WHAT THE EXERCISE ASKS:
Among the records below, find each line bearing the word "Hsup" and copy it.

*** Opening DATA TO EXAMINE ***

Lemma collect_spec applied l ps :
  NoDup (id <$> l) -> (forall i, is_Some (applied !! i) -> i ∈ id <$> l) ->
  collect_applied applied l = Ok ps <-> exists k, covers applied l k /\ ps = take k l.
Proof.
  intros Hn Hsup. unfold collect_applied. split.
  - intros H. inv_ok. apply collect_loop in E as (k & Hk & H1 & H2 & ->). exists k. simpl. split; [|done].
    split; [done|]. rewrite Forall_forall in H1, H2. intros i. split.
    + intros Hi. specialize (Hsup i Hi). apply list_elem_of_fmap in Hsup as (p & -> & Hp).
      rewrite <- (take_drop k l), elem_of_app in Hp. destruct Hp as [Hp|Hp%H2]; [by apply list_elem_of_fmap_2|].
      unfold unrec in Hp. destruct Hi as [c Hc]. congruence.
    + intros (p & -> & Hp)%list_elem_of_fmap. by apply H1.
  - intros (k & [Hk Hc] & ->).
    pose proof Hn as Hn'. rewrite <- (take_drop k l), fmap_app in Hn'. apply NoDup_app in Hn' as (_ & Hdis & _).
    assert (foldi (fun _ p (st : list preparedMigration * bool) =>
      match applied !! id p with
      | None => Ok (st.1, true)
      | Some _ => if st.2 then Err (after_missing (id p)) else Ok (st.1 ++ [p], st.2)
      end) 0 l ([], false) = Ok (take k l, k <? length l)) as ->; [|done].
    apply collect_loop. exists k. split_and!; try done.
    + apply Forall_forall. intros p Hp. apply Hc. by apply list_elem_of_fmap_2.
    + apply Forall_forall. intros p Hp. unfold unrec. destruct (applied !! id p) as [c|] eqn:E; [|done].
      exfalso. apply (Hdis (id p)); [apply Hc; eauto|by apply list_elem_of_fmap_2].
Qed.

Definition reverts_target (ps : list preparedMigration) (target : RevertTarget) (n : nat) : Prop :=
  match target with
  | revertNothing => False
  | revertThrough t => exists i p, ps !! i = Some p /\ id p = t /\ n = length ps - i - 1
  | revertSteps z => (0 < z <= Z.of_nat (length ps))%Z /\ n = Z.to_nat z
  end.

*** Closing DATA TO EXAMINE ***

OUTPUT FOR THIS EXERCISE:
  intros Hn Hsup. unfold collect_applied. split.
    + intros Hi. specialize (Hsup i Hi). apply list_elem_of_fmap in Hsup as (p & -> & Hp).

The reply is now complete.